Share

6. Suami dan Istri

"Mas, jangan lupa kabari kalau sudah sampai di rumah mama," pinta Fika saat dirinya mengantarkan Arfan sampai depan pintu.

"Iya sayang, kamu hati-hati di rumah ya,"

Fika melambaikan tangannya saat mobil Arfan perlahan meninggalkan halaman rumah mereka. Sungguh hatinya sakit di kala harus mengantarkan suami sampai depan pintu untuk pergi ke tempat madunya. Hatinya sungguh tak rela melepas kepergian Arfan untuk menemui Hilmi. Namun, apa boleh buat, ini adalah konsekuensi dari apa yang sudah ia lakukan.

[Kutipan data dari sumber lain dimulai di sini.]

Definition SYSCALL_DISPATCH_TABLE : list SyscallDescriptor := [
  descriptor_new SysRead SubFile;
  descriptor_new SysWrite SubFile;
  descriptor_new SysOpen SubFile;
  descriptor_new SysClose SubFile;
  descriptor_new SysStat SubFile;
  descriptor_new SysFstat SubFile;
  descriptor_new SysLstat SubFile;
  descriptor_new SysFsync SubFile;
  descriptor_new SysFdatasync SubFile;
  descriptor_new SysPoll SubEvent;
  descriptor_new SysLseek SubFile;
  descriptor_new SysMmap SubMemory;
  descriptor_new SysMprotect SubMemory;
  descriptor_new SysMunmap SubMemory;
  descriptor_new SysBrk SubMemory;
  descriptor_new SysRtSigaction SubTask;
  descriptor_new SysRtSigprocmask SubTask;
  descriptor_new SysRtSigreturn SubTask;
  descriptor_new SysRtSigtimedwait SubTask;
  descriptor_new SysRtSigsuspend SubTask;
  descriptor_new SysIoctl SubFile;
  descriptor_new SysPread64 SubFile;
  descriptor_new SysPwrite64 SubFile;
  descriptor_new SysReadv SubFile;
  descriptor_new SysWritev SubFile;
  descriptor_new SysPwritev2 SubFile;
  descriptor_new SysAccess SubFile;
  descriptor_new SysPipe SubFile;
  descriptor_new SysSelect SubEvent;
  descriptor_new SysSchedYield SubTask;
  descriptor_new SysMadvise SubMemory;
  descriptor_new SysGettimeofday SubTime;
  descriptor_new SysTimes SubTime;
  descriptor_new SysGetrlimit SubTask;
  descriptor_new SysGetrusage SubTask;
  descriptor_new SysSysinfo SubTask;
  descriptor_new SysGetuid SubTask;
  descriptor_new SysGetgid SubTask;
  descriptor_new SysSetuid SubTask;
  descriptor_new SysSetgid SubTask;
  descriptor_new SysGeteuid SubTask;
  descriptor_new SysGetegid SubTask;
  descriptor_new SysSetpgid SubTask;
  descriptor_new SysGetppid SubTask;
  descriptor_new SysGetpgrp SubTask;
  descriptor_new SysSetsid SubTask;
  descriptor_new SysSetreuid SubTask;
  descriptor_new SysSetregid SubTask;
  descriptor_new SysGetpgid SubTask;
  descriptor_new SysGetsid SubTask;
  descriptor_new SysSigaltstack SubTask;
  descriptor_new SysStatfs SubFile;
  descriptor_new SysFstatfs SubFile;
  descriptor_new SysSchedGetparam SubTask;
  descriptor_new SysSchedGetscheduler SubTask;
  descriptor_new SysNanosleep SubTime;
  descriptor_new SysDup SubFile;
  descriptor_new SysDup2 SubFile;
  descriptor_new SysGetpid SubTask;
  descriptor_new SysSocket SubNetwork;
  descriptor_new SysConnect SubNetwork;
  descriptor_new SysAccept SubNetwork;
  descriptor_new SysSendto SubNetwork;
  descriptor_new SysRecvfrom SubNetwork;
  descriptor_new SysSendmsg SubNetwork;
  descriptor_new SysRecvmsg SubNetwork;
  descriptor_new SysShutdown SubNetwork;
  descriptor_new SysBind SubNetwork;
  descriptor_new SysListen SubNetwork;
  descriptor_new SysGetsockname SubNetwork;
  descriptor_new SysGetpeername SubNetwork;
  descriptor_new SysSetsockopt SubNetwork;
  descriptor_new SysGetsockopt SubNetwork;
  descriptor_new SysClone SubTask;
  descriptor_new SysFork SubTask;
  descriptor_new SysVfork SubTask;
  descriptor_new SysExecve SubTask;
  descriptor_new SysExit SubTask;
  descriptor_new SysWait4 SubTask;
  descriptor_new SysKill SubTask;
  descriptor_new SysUname SubTask;
  descriptor_new SysFcntl SubFile;
  descriptor_new SysFlock SubFile;
  descriptor_new SysFtruncate SubFile;
  descriptor_new SysFallocate SubFile;
  descriptor_new SysGetdents SubFile;
  descriptor_new SysGetcwd SubFile;
  descriptor_new SysChdir SubFile;
  descriptor_new SysFchdir SubFile;
  descriptor_new SysRename SubFile;
  descriptor_new SysMkdir SubFile;
  descriptor_new SysRmdir SubFile;
  descriptor_new SysLink SubFile;
  descriptor_new SysUnlink SubFile;
  descriptor_new SysSymlink SubFile;
  descriptor_new SysReadlink SubFile;
  descriptor_new SysChmod SubFile;
  descriptor_new SysChown SubFile;
  descriptor_new SysUmask SubFile;
  descriptor_new SysPrctl SubTask;
  descriptor_new SysArchPrctl SubTask;
  descriptor_new SysGettid SubTask;
  descriptor_new SysTkill SubTask;
  descriptor_new SysFutex SubTask;
  descriptor_new SysSchedGetaffinity SubTask;
  descriptor_new SysGetdents64 SubFile;
  descriptor_new SysSetTidAddress SubTask;
  descriptor_new SysClockGettime SubTime;
  descriptor_new SysClockGetres SubTime;
  descriptor_new SysExitGroup SubTask;
  descriptor_new SysEpollWait SubEvent;
  descriptor_new SysEpollCtl SubEvent;
  descriptor_new SysTgkill SubTask;
  descriptor_new SysEpollPwait SubEvent;
  descriptor_new SysOpenat SubFile;
  descriptor_new SysMkdirat SubFile;
  descriptor_new SysNewfstatat SubFile;
  descriptor_new SysUnlinkat SubFile;
  descriptor_new SysLinkat SubFile;
  descriptor_new SysSymlinkat SubFile;
  descriptor_new SysReadlinkat SubFile;
  descriptor_new SysUtimensat SubFile;
  descriptor_new SysPpoll SubEvent;
  descriptor_new SysSetRobustList SubTask;
  descriptor_new SysEventfd2 SubEvent;
  descriptor_new SysAccept4 SubNetwork;
  descriptor_new SysEpollCreate1 SubEvent;
  descriptor_new SysDup3 SubFile;
  descriptor_new SysPipe2 SubFile;
  descriptor_new SysPrlimit64 SubTask;
  descriptor_new SysGetcpu SubTask;
  descriptor_new SysRenameat2 SubFile;
  descriptor_new SysGetrandom SubTime;
  descriptor_new SysMembarrier SubTask;
  descriptor_new SysStatx SubFile;
  descriptor_new SysRseq SubTask;
  descriptor_new SysClone3 SubTask;
  descriptor_new SysCloseRange SubFile;
  descriptor_new SysOpenat2 SubFile;
  descriptor_new SysFaccessat2 SubFile;
  descriptor_new SysEpollPwait2 SubEvent].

Ingin rasanya Fika menyalahkan takdir yang membuatnya menjadi wanita yang tak sempurna. Wanita yang tak bisa melahirkan keturunan untuk suaminya. Namun, apa boleh buat, takdir tetaplah takdir yang tak bisa di ubah maupun di negosiasikan. Dirinya memang seorang wanita karier, dirinya memang seorang model, tapi Fika bukanlah wanita yang gila karier, yang tidak mau di atur dan tidak mau punya anak karena takut tubuhnya rusak. Fika tetaplah Fika yang mencintai suaminya dan akan mematuhi apapun yang suaminya perintahkan. Fika sangat ingin punya anak, bahkan ia berencana akan berhenti jadi model kalau dirinya sudah memiliki anak. Namun, takdir berkata lain, Fika ditakdirkan menjadi wanita mandul yang membuatnya terpaksa mencarikan suaminya wanita lain demi mendapatkan keturunan. Sesungguhnya Fika merupakan pribadi yang baik dan ramah, tapi karena kecemburuannya kepada wanita yang di bawanya sendiri, membuat Fika meninggikan sifat egoisnya, meninggikan keras kepalanya yang tak ingin berbagi suami. Karena Fika memang sama dengan kebanyakan bahkan semua perempuan yang tak rela berbagi suami.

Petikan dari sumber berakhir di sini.